La grande campagne de déclaration des revenus 2025 ouvre dans moins d’un mois. En effet, comme l’a appris Capital, les contribuables pourront entamer leur démarche à partir du 10 avril. Pour l’heure, le calendrier précis des échéances à respecter n’est pas encore connu, mais le simulateur de l’impôt sur le revenu est déjà disponible sur impots.gouv.fr. Néanmoins, il y a une petite nouveauté cette année, comme l’a repéré MoneyVox. En effet, dans le cadre du Budget 2025, le fisc va avoir plus de facilité à traquer les fraudeurs au crédit d’impôt.
Une disposition en particulier offre à la Direction générale des Finances publiques (DGFiP) une nouvelle arme puisqu’elle a la possibilité de réclamer des explications aux contribuables en cas «d'indices sérieux de nature à remettre en cause la réalité des dépenses ouvrant droit à un crédit d'impôt», selon l’article 60. Ce dernier va même plus loin puisqu’il précise que «l'administration peut, avant l'établissement de l'imposition, lui demander tous éléments propres à justifier de la réalité de ces dépenses». Idem pour les prélèvements à la source.
Un délai de 30 jours pour répondre
Comment ces demandes se traduiront-elles concrètement ? Selon nos confrères, le fisc pourra demander des précisions sur des prélèvements ou des dépenses précises et le contribuable devra ensuite répondre sous 30 jours. Si aucune réponse n’est apportée dans ce délai imparti, le calcul de l’imposition sera effectué sans prendre en compte les éléments concernés.
Là encore, rien n’est rédhibitoire si vous avez oublié de répondre au fisc par exemple.
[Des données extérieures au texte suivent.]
Definition list_pools (user : AuthUser) : prog (reply (list Pool)) :=
  _ ← requires user StorageRead; r ← await ZfsListPools; mret (json r).
Definition create_pool (user : AuthUser) (req : Zfs.CreatePoolRequest) : prog (reply OperationRecord) :=
  _ ← requires user StorageWrite;
  record ← enqueued user "storage.create_pool" "pool" None "creating ZFS pool" (λ handle,
    pool ← await (ZfsCreatePool req);
    _ ← await (OpsSetResultId handle (pl_name pool));
    mret (Some ("created pool " ++ pl_name pool)));
  mret (accepted record).
Definition list_disks (user : AuthUser) : prog (reply (list RawDisk)) :=
  _ ← requires user StorageRead; r ← await ZfsListDisks; mret (json r).
Definition smart_disk (user : AuthUser) (path : str) : prog (reply SmartReport) :=
  _ ← requires user StorageRead; r ← await (ZfsSmart path); mret (json r).
Definition wipe_disk (user : AuthUser) (req : WipeDiskRequest) : prog (reply unit) :=
  _ ← requires user StorageWrite; _ ← await (ZfsWipe req); mret no_content.
Definition list_datasets (user : AuthUser) : prog (reply (list Zfs.Dataset)) :=
  _ ← requires user StorageRead; r ← await ZfsListDatasets; mret (json r).
Definition create_dataset (user : AuthUser) (req : CreateDatasetRequest) : prog (reply OperationRecord) :=
  _ ← requires user StorageWrite;
  record ← enqueued user "storage.create_dataset" "dataset" None "creating dataset" (λ handle,
    dataset ← await (ZfsCreateDataset req);
    _ ← await (OpsSetResultId handle (ds_id dataset));
    mret (Some ("created dataset " ++ ds_name dataset)));
  mret (accepted record).
Definition list_snapshots (user : AuthUser) (id : str) : prog (reply (list Zfs.Snapshot)) :=
  _ ← requires user StorageRead; r ← await (ZfsListSnapshots id); mret (json r).
Definition create_snapshot (user : AuthUser) (id : str) (req : Zfs.CreateSnapshotRequest) :
    prog (reply OperationRecord) :=
  _ ← requires user StorageWrite;
  record ← enqueued user "storage.create_snapshot" "snapshot" (Some id) "snapshotting" (λ handle,
    snapshot ← await (ZfsCreateSnapshot id req);
    _ ← await (OpsSetResultId handle (Zfs.sn_id snapshot));
    mret (Some ("created snapshot " ++ Zfs.sn_name snapshot)));
  mret (accepted record).
Definition clone_snapshot (user : AuthUser) (id target : str) : prog (reply OperationRecord) :=
  _ ← requires user StorageWrite;
  record ← enqueued user "storage.clone_snapshot" "dataset" (Some id) "cloning snapshot" (λ handle,
    dataset ← await (ZfsCloneSnapshot id target);
    _ ← await (OpsSetResultId handle (ds_id dataset));
    mret (Some ("cloned dataset " ++ ds_name dataset)));
  mret (accepted record).
Definition list_shares (user : AuthUser) : prog (reply (list NetworkShare)) :=
  _ ← requires user StorageRead; r ← await SharesList; mret (json r).
Definition create_share (user : AuthUser) (req : CreateShareRequest) : prog (reply OperationRecord) :=
  _ ← requires user StorageWrite;
  record ← enqueued user "storage.create_share" "share" None "mounting share" (λ handle,
    share ← await (SharesCreate req);
    _ ← await (OpsSetResultId handle (ns_id share));
    mret (Some ("mounted share " ++ ns_name share)));
  mret (accepted record).
Definition delete_share (user : AuthUser) (id : str) : prog (reply unit) :=
  _ ← requires user StorageWrite;
  _ ← journaled user "storage.delete_share" "share" (Some id) (await (SharesDelete id));
  mret no_content.

Definition handle {T} (e : endpoint T) (user : AuthUser) : prog (reply T) :=
  match e with
  | ListPools => list_pools user | CreatePool req => create_pool user req
  | ListDisks => list_disks user | SmartDisk path => smart_disk user path
  | WipeDisk req => wipe_disk user req | ListDatasets => list_datasets user
  | CreateDataset req => create_dataset user req | ListSnapshots id => list_snapshots user id
  | CreateSnapshot id req => create_snapshot user id req
  | CloneSnapshot id target => clone_snapshot user id target
  | ListShares => list_shares user | CreateShare req => create_share user req
  | DeleteShare id => delete_share user id
  end.
End storage.
End StorageApi.

(** ** The media library (library.rs) *)

Module LibraryApi.
Section library.
Context `{Schema}.

(** The body of an upload: the chunks of the stream. *)
Definition Body : Type := list (result str (list N)).
(** The routes of a kind share their handlers' shape and differ in the kind. *)
Inductive endpoint : Type → Type :=
  | List_ (kind : StorageFileKind) : endpoint (list StorageFile)
  | Upload (kind : StorageFileKind) (name : str) (body : Body) : endpoint StorageFile
  | Delete_ (kind : StorageFileKind) (name : str) : endpoint unit
  | Import_ (req : ImportDiskImageRequest) : endpoint (str * N)
  | Fetch (req : FetchDiskImageRequest) : endpoint DiskImageFetch
  | Fetches : endpoint (list DiskImageFetch).

Definition kind_segment (kind : StorageFileKind) : str :=
  match kind with IsoKind => "isos" | CtTemplate => "ct-templates" | DiskImage => "disk-images" end.
(** [routes()] and [upload_routes()]. *)
Definition route {T} (e : endpoint T) : method * list str :=
  let at_ rest := lit "storage" :: rest in
  match e with
  | List_ kind => (GET, at_ [kind_segment kind])
  | Upload kind name _ => (POST, at_ [kind_segment kind; name])
  | Delete_ kind name => (DELETE, at_ [kind_segment kind; name])
  | Import_ _ => (POST, at_ [lit "disk-images"; lit "import"])
  | Fetch _ => (POST, at_ [lit "disk-images"; lit "fetch"])
  | Fetches => (GET, at_ [lit "disk-images"; lit "fetches"])
  end.

(** [list_isos], [list_ct_templates] and [list_disk_images]. *)
Definition list_kind (kind : StorageFileKind) (user : AuthUser) : prog (reply (list StorageFile)) :=
  _ ← requires user StorageRead; r ← await (LibList kind); mret (json r).
Definition list_isos := list_kind IsoKind.
Definition list_ct_templates := list_kind CtTemplate.
Definition list_disk_images := list_kind DiskImage.
(** [upload_iso], [upload_ct_template] and [upload_disk_image]. *)
Definition upload_kind (kind : StorageFileKind) (user : AuthUser) (name : str) (body : Body) :
    prog (reply StorageFile) :=
  _ ← requires user StorageWrite; file ← await (LibUpload kind name body); mret (created file).
Definition upload_iso := upload_kind IsoKind.
Definition upload_ct_template := upload_kind CtTemplate.
Definition upload_disk_image := upload_kind DiskImage.
(** [delete_iso], [delete_ct_template] and [delete_disk_image]. *)
Definition delete_kind (kind : StorageFileKind) (user : AuthUser) (name : str) : prog (reply unit) :=
  _ ← requires user StorageWrite; _ ← await (LibDelete kind name); mret no_content.
Definition delete_iso := delete_kind IsoKind.
Definition delete_ct_template := delete_kind CtTemplate.
Definition delete_disk_image := delete_kind DiskImage.

Definition import_disk_image (user : AuthUser) (req : ImportDiskImageRequest) : prog (reply (str * N)) :=
  _ ← requires user StorageWrite;
  source ← await (LibResolve (ir_image_name req));
  disk ← await (KvmImportImage source (ir_dataset req) (ir_size_gib req));
  mret (created (dk_dataset disk, dk_size_gib disk)).
Definition fetch_disk_image (user : AuthUser) (req : FetchDiskImageRequest) : prog (reply DiskImageFetch) :=
  _ ← requires user StorageWrite;
  fetch ← await (LibFetch req);
  _ ← audited user "disk_image.fetch" (Some (lit "disk_image")) (Some (df_name fetch)) AuditSuccess
        (Some ("fetching from " ++ df_url fetch));
  mret (accepted fetch).
Definition list_disk_image_fetches (user : AuthUser) : prog (reply (list DiskImageFetch)) :=
  _ ← requires user StorageRead; r ← ask LibFetches; mret (json r).

Definition handle {T} (e : endpoint T) (user : AuthUser) : prog (reply T) :=
  match e with
  | List_ IsoKind => list_isos user | List_ CtTemplate => list_ct_templates user
  | List_ DiskImage => list_disk_images user
  | Upload IsoKind name body => upload_iso user name body
  | Upload CtTemplate name body => upload_ct_template user name body
  | Upload DiskImage name body => upload_disk_image user name body
  | Delete_ IsoKind name => delete_iso user name
  | Delete_ CtTemplate name => delete_ct_template user name
  | Delete_ DiskImage name => delete_disk_image user name
  | Import_ req => import_disk_image user req
  | Fetch req => fetch_disk_image user req
  | Fetches => list_disk_image_fetches user
  end.
End library.
End LibraryApi.

(** ** Network (network.rs) *)

Module NetworkApi.
Section network.
Context `{Schema}.

Inductive endpoint : Type → Type :=
  | ListBridges : endpoint (list Bridge)
  | CreateBridge (req : CreateBridgeRequest) : endpoint OperationRecord
  | ListVlans : endpoint (list Vlan)
  | CreateVlan (req : CreateVlanRequest) : endpoint OperationRecord
  | GetFirewall : endpoint HostFirewall
  | UpdateFirewall (req : UpdateHostFirewallRequest) : endpoint HostFirewall.

Definition route {T} (e : endpoint T) : method * list str :=
  match e with
  | ListBridges => (GET, lits ["network"; "bridges"])
  | CreateBridge _ => (POST, lits ["network"; "bridges"])
  | ListVlans => (GET, lits ["network"; "vlans"])
  | CreateVlan _ => (POST, lits ["network"; "vlans"])
  | GetFirewall => (GET, lits ["network"; "firewall"])
  | UpdateFirewall _ => (PUT, lits ["network"; "firewall"])
  end.

Definition get_firewall (user : AuthUser) : prog (reply HostFirewall) :=
  _ ← requires user NetworkRead; r ← await FwGet; mret (json r).
(** The audit event is written whatever the outcome. *)
Definition update_firewall (user : AuthUser) (req : UpdateHostFirewallRequest) : prog (reply HostFirewall) :=
  _ ← requires user NetworkWrite;
  let cfg := mkHost (uh_enabled req) (uh_default_input_policy req) (uh_rules req) in
  outcome ← ask (FwUpdate cfg);
  _ ← audited user "firewall.update" (Some (lit "host_firewall")) None
        (if is_ok outcome then AuditSuccess else AuditFailure) None;
  r ← returned outcome;
  mret (json r).
Definition list_bridges (user : AuthUser) : prog (reply (list Bridge)) :=
  _ ← requires user NetworkRead; r ← await NetListBridges; mret (json r).
Definition create_bridge (user : AuthUser) (req : CreateBridgeRequest) : prog (reply OperationRecord) :=
  _ ← requires user NetworkWrite;
  record ← enqueued user "network.create_bridge" "bridge" None "creating bridge" (λ handle,
    bridge ← await (NetCreateBridge req);
    _ ← await (OpsSetResultId handle (br_id bridge));
    mret (Some ("created bridge " ++ br_name bridge)));
  mret (accepted record).
Definition list_vlans (user : AuthUser) : prog (reply (list Vlan)) :=
  _ ← requires user NetworkRead; r ← await NetListVlans; mret (json r).
Definition create_vlan (user : AuthUser) (req : CreateVlanRequest) : prog (reply OperationRecord) :=
  _ ← requires user NetworkWrite;
  record ← enqueued user "network.create_vlan" "vlan" None "creating VLAN" (λ handle,
    vlan ← await (NetCreateVlan req);
    _ ← await (OpsSetResultId handle (vl_id vlan));
    mret (Some ("created VLAN tag " ++ dec (vl_tag vlan))));
  mret (accepted record).

Definition handle {T} (e : endpoint T) (user : AuthUser) : prog (reply T) :=
  match e with
  | ListBridges => list_bridges user | CreateBridge req => create_bridge user req
  | ListVlans => list_vlans user | CreateVlan req => create_vlan user req
  | GetFirewall => get_firewall user | UpdateFirewall req => update_firewall user req
  end.
End network.
End NetworkApi.

(** ** Certificates and the broker split (security.rs) *)

Module SecurityApi.
Section security.
Context `{Schema}.

Inductive endpoint : Type → Type :=
  | BrokerSplit : endpoint BrokerSplitInventory
  | AcmeStatus_ : endpoint AcmeStatus
  | UpdateAcme (req : UpdateAcmeConfigRequest) : endpoint AcmeStatus
  | IssueAcme : endpoint AcmeStatus.

Definition route {T} (e : endpoint T) : method * list str :=
  match e with
  | BrokerSplit => (GET, lits ["system"; "broker-split"])
  | AcmeStatus_ => (GET, lits ["security"; "acme"])
  | UpdateAcme _ => (PUT, lits ["security"; "acme"; "config"])
  | IssueAcme => (POST, lits ["security"; "acme"; "issue"])
  end.

Definition acme_status (user : AuthUser) : prog (reply AcmeStatus) :=
  _ ← requires user TlsRead; r ← ask AcmeStatusCall; mret (json r).
Definition update_acme_config (user : AuthUser) (req : UpdateAcmeConfigRequest) : prog (reply AcmeStatus) :=
  _ ← requires user TlsWrite;
  _ ← await (AcmeUpdate req);
  _ ← audited user "acme.config.update" (Some (lit "acme")) None AuditSuccess None;
  r ← ask AcmeStatusCall;
  mret (json r).
Definition issue_acme (user : AuthUser) : prog (reply AcmeStatus) :=
  _ ← requires user TlsWrite;
  status ← await AcmeTrigger;
  _ ← audited user "acme.issue" (Some (lit "acme")) None AuditSuccess None;
  mret (json status).
(** The inventory, which depends on whether a broker answers, is built by the schema. *)
Definition broker_split (user : AuthUser) : prog (reply BrokerSplitInventory) :=
  _ ← requires user OperationsRead; r ← ask BrokerInventory; mret (json r).

Definition handle {T} (e : endpoint T) (user : AuthUser) : prog (reply T) :=
  match e with
  | BrokerSplit => broker_split user | AcmeStatus_ => acme_status user
  | UpdateAcme req => update_acme_config user req | IssueAcme => issue_acme user
  end.
End security.
End SecurityApi.

(** ** Devices (gpus.rs, pci.rs, usb.rs) *)

Module DevicesApi.
Section devices.
Context `{Schema}.

Inductive endpoint : Type → Type :=
  | Gpus : endpoint (list GpuDevice)
  | BindGpu (pci_address : str) (force : bool) : endpoint OperationRecord
  | PciDevices : endpoint (list PciDevice)
  | BindPci (pci_address : str) (force : bool) : endpoint GpuDevice
  | UsbDevices : endpoint (list UsbDevice).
Il sera en effet tout à fait possible de porter réclamation et ainsi demander la prise des dépenses ou des prélèvements. Depuis la mise en place des crédits d’impôt et du prélèvement à la source, les fraudes ne cessent de se multiplier, déplore la DGFiP. Pour rappel, toute fraude fiscale est loin d’être anodine.
Les contrevenants s’exposent d’une part à des majorations d’impôts, mais également à des poursuites pénales pouvant aller jusqu'à 6 ans après la commission des faits. Des amendes et peines de prison sont prévues par la loi.